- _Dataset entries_
Lemma plain_not_bracket h : Forall (λ c, plain_char c = true) h → head h ≠ Some "["%char.
Proof. intros [|c l Hc%plain_code _]; [done|]. intros [= ->]. code_lits. lia. Qed.

(** ** IPv6 addresses *)

Lemma hex_digit_not_colon n : (0 ≤ n < 16)%Z → is_char (hex_digit n) ":" = false.
Proof.
  intros Hn%hex_value_digit. destruct (is_char _ _) eqn:E; [|done].
  unfold is_char in E. case_bool_decide as Hc; [|done]. by rewrite Hc in Hn.
Qed.

Lemma take_hex4 p rest :
  (0 ≤ p < 65536)%Z →
  take_hex 4 0 0 (hex_digit (p / 4096) :: hex_digit (p / 256 mod 16) :: hex_digit (p / 16 mod 16) ::
                  hex_digit (p mod 16) :: rest) = (p, 4, rest).
Proof.
  intros Hp. cbn [take_hex]. rewrite !hex_value_digit by (Z.div_mod_to_equations; lia). do 2 f_equal.
  Z.div_mod_to_equations. lia.
Qed.

Lemma insert_app_length (pre l : list Z) x y : <[length pre := x]> (pre ++ y :: l) = pre ++ x :: l.
Proof. rewrite insert_app_r_alt by lia. by rewrite Nat.sub_diag. Qed.

Lemma print_ipv6_cons p ps : ps ≠ [] → print_ipv6 (p :: ps) = hex4 p ++ ":"%char :: print_ipv6 ps.
Proof. by destruct ps. Qed.

Lemma print_ipv6_nonempty ps : ps ≠ [] → print_ipv6 ps ≠ [].
Proof. intros Hne. destruct ps as [|p [|q ps]]; [done|..]; simpl; unfold hex4; simpl; congruence. Qed.

Lemma length_print_ipv6 p ps :
  ps ≠ [] → length (print_ipv6 (p :: ps)) = 5 + length (print_ipv6 ps).
Proof. intros. rewrite print_ipv6_cons by done. rewrite length_app. simpl. lia. Qed.

(** One iteration of the main loop on a piece written in full: the last
    piece, or a piece followed by [':'] and more input. *)
Lemma v6_loop_last fuel addr pi p :
  (0 ≤ p < 65536)%Z → pi ≠ 8 →
  v6_loop (S fuel) addr pi None (hex4 p) = Some (<[pi := p]> addr, S pi, None).
Proof.
  intros Hp Hpi. unfold hex4. cbn [v6_loop].
  rewrite (proj2 (Nat.eqb_neq _ _) Hpi), hex_digit_not_colon by (Z.div_mod_to_equations; lia).
  rewrite <- (app_nil_r [_; _; _; hex_digit (p mod 16)]). cbn [app]. by rewrite take_hex4.
Qed.

Lemma v6_loop_next fuel addr pi p rest :
  (0 ≤ p < 65536)%Z → pi ≠ 8 → rest ≠ [] →
  v6_loop (S fuel) addr pi None (hex4 p ++ ":"%char :: rest) = v6_loop fuel (<[pi := p]> addr) (S pi) None rest.
Proof.
  intros Hp Hpi Hr. unfold hex4. cbn [v6_loop app].
  rewrite (proj2 (Nat.eqb_neq _ _) Hpi), hex_digit_not_colon by (Z.div_mod_to_equations; lia).
  rewrite take_hex4 by done. cbn iota beta.
  change (is_char ":" ".") with false. change (is_char ":" ":") with true. cbn iota beta.
  by destruct rest.
Qed.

- _Task directions_
In the entries above, the lines between the one holding "Proof. by destruct ps. Qed." and the one holding "Lemma v6_loop_next fuel", inclusive, are to be printed exactly as written, and those alone.

- _Output for this task_
Proof. by destruct ps. Qed.

Lemma print_ipv6_nonempty ps : ps ≠ [] → print_ipv6 ps ≠ [].
Proof. intros Hne. destruct ps as [|p [|q ps]]; [done|..]; simpl; unfold hex4; simpl; congruence. Qed.

Lemma length_print_ipv6 p ps :
  ps ≠ [] → length (print_ipv6 (p :: ps)) = 5 + length (print_ipv6 ps).
Proof. intros. rewrite print_ipv6_cons by done. rewrite length_app. simpl. lia. Qed.

(** One iteration of the main loop on a piece written in full: the last
    piece, or a piece followed by [':'] and more input. *)
Lemma v6_loop_last fuel addr pi p :
  (0 ≤ p < 65536)%Z → pi ≠ 8 →
  v6_loop (S fuel) addr pi None (hex4 p) = Some (<[pi := p]> addr, S pi, None).
Proof.
  intros Hp Hpi. unfold hex4. cbn [v6_loop].
  rewrite (proj2 (Nat.eqb_neq _ _) Hpi), hex_digit_not_colon by (Z.div_mod_to_equations; lia).
  rewrite <- (app_nil_r [_; _; _; hex_digit (p mod 16)]). cbn [app]. by rewrite take_hex4.
Qed.

Lemma v6_loop_next fuel addr pi p rest :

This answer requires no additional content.